Copy out each line of the material in which the word "reason" can be found.

PROVIDED MATERIAL:
.....
(* ===== verification/Cloud.v ===== *)
(** * Cloud: signed calls to the money plane
    ([crates/connectors/src/urlpath.rs], [crates/connectors/src/cloud_rest.rs],
    the mutations of [crates/api/src/money/commands.rs] and [units.rs])

    A mutation names its run, unit or incident in the request path.  The id is
    encoded as one path segment, the encoded path is signed and sent, and the
    attempt is written to the console's journal whatever the Cloud answers.
    The typed readers of the Cloud's answers are serde's: the class
    [CloudWire]. *)
From S2P Require Import Prelude Text Json Signing Jcs Ingest Command Http Prog Effects.

(** ** One id as one path segment *)

Inductive PathSegmentError : Type := Empty | DotSegment (id : str).

Definition is_literal_pchar (b : Z) : bool :=
  ascii_alnum b
  || existsb (Z.eqb b) #"-._~"
  || existsb (Z.eqb b) #"!$&'()*+,;="
  || existsb (Z.eqb b) #":@".

Definition hex_upper (n : Z) : Z := if n <? 10 then 48 + n else 55 + n.
(** [{b:02X}] *)
Definition escape (b : Z) : str := [37; hex_upper (b / 16); hex_upper (b mod 16)].
Definition encode_byte (b : Z) : str := if is_literal_pchar b then [b] else escape b.

Definition path_segment (id : str) : result str PathSegmentError :=
  if bool_decide (id = []) then Err Empty
  else if str_eqb id #"." || str_eqb id #".." then Err (DotSegment id)
  else Ok (flat_map encode_byte (str_bytes id)).

Definition path_error_text (e : PathSegmentError) : str :=
  match e with
  | Empty => #"an empty id cannot address a resource"
  | DotSegment id => #"`" ++ id ++ #"` is a relative path segment, not an id"
  end.

(** ** The client *)

Inductive ConnectorError : Type :=
| Transport (e : str)
| BadJson (e : str)
| Api (status : Z) (body : str)
| PlanRequired (feature org upgrade_url : str)
| NoDeviceSigner
| InvalidPathSegment (e : PathSegmentError)
| SigningFailed (e : SigningError)
| SignatureRejected.
Lemma ran_kill_all c open s tr n f :
  ran tr (kill_all debug_str c open s n f) (killed_all c open s tr n f).
Proof.
  revert s tr n f. induction open as [|run open IH]; intros s tr n f.
  { simpl. exists [], []. rewrite app_nil_r. split; [by apply recorded_records|].
    do 2 (split; [done|]). split; [constructor|]. simpl. split; [lia|]. split; [lia|]. intros _ r Hr. by apply elem_of_nil in Hr. }
  cbn [kill_all]. apply ran_bind. eapply ran_mono; [apply ran_kill_run|]. cbn beta.
  intros r tr1 [Hr Hcases].
  destruct (kill_verdict debug_str (run_id run) r) as [[ok st] vr] eqn:Hv.
  apply ran_bind, ran_record_step. intros step s2 tr2 Hrec Hsent2 _ Htgt _ _ _.
  assert (Hone : exists sends1, sent tr2 = sent tr ++ sends1 /\ Forall (kill_sent c run) sends1 /\
            (ok = true -> exists q, q ∈ sends1 /\ kill_confirmed c run q)).
  { rewrite Hsent2. destruct Hcases as [[Hs (e & ->)]|(d & seg & q & Hd & Hseg & Hf & Hs & ->)].
    - exists []. rewrite app_nil_r. split; [done|]. split; [constructor|]. injection Hv as <- _ _. done.
    - assert (kill_sent c run q) by by exists d, seg.
      exists [q]. split; [done|]. split; [by constructor|]. intros ->. exists q. split; [by left|]. split; [done|].
      unfold kill_verdict in Hv. destruct (parse_response _ _) as [k|]; [|done].
      destruct (str_eqb k (run_id run)) eqn:Ek; [|done]. by apply str_eqb_eq in Ek as ->. }
  destruct Hone as (sends1 & Hs1 & Hall1 & Hok1).
  assert (Hgo : forall n' f', ((if ok then S n else n) = n') -> ((if ok then f else S f) = f') ->
            ran tr2 (kill_all debug_str c open s2 n' f') (killed_all c (run :: open) s tr n f)).
  { intros n' f' Hn Hf'. eapply ran_mono; [apply IH|]. intros [[s3 n3] f3] tr3 (new & sends & Hrec3 & Htg & Hs3 & Hall & Hsum & Hle & Hdone).
    cbn [fst snd] in *. exists ([step] ++ new), (sends1 ++ sends).
    split; [eapply recorded_trans; [|exact Hrec3]; destruct Hrec as [He Ha]; split; [done|]; intros Hau; apply Ha; unfold audited in *; by rewrite Hr|].
    split; [simpl; by rewrite Htgt, Htg|]. split; [by rewrite Hs3, Hs1, app_assoc|]. split.
    { apply Forall_app_2.
      - eapply Forall_impl; [exact Hall1|]. intros q Hq. exists run. split; [by left|done].
      - eapply Forall_impl; [exact Hall|]. intros q (r' & Hin & Hq). exists r'. split; [by right|done]. }
    cbn [fst snd length]. split; [destruct ok; lia|]. split; [destruct ok; lia|].
    intros Heq r' Hin. destruct ok; [|lia]. apply elem_of_cons in Hin as [->|Hin].
    - destruct (Hok1 eq_refl) as (q & Hq & Hc). exists q. rewrite elem_of_app. auto.
    - destruct (Hdone ltac:(lia) r' Hin) as (q & Hq & Hc). exists q. rewrite elem_of_app. auto. }
  destruct ok; by apply Hgo.
Qed.

(** ** The whole stop *)

Definition ban_request (url key subject actor reason : str) : Request :=
  vouchryx_request (revoke_url url) key (ban_body subject actor reason).
Definition list_request (c : CloudClient) : Request :=
  mkRequest #"GET" (base_url c ++ #"/v1/runs") (Some (bearer_token c)) [] [].

Lemma ran_ban config subject actor reason tr :
  ran tr (ban_at_vouchryx config subject actor reason) (fun a tr' =>
    records tr' = records tr /\
    ((sent tr' = sent tr /\ a_ok a = false) \/
     exists url key x, config = Configured url key /\
       sent tr' = sent tr ++ [(ban_request url key subject actor reason, x)] /\ a = ban_answer (read_answer x))).
Proof.
  unfold ban_at_vouchryx. destruct config as [|url key]; simpl; [auto|].
  split; [done|]. intros _ x. rewrite records_app, sent_app, app_nil_r. split; [done|]. right. by exists url, key, x.
Qed.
.....
EXPECTED ANSWER:
Definition ban_request (url key subject actor reason : str) : Request :=
  vouchryx_request (revoke_url url) key (ban_body subject actor reason).
Lemma ran_ban config subject actor reason tr :
  ran tr (ban_at_vouchryx config subject actor reason) (fun a tr' =>
       sent tr' = sent tr ++ [(ban_request url key subject actor reason, x)] /\ a = ban_answer (read_answer x))).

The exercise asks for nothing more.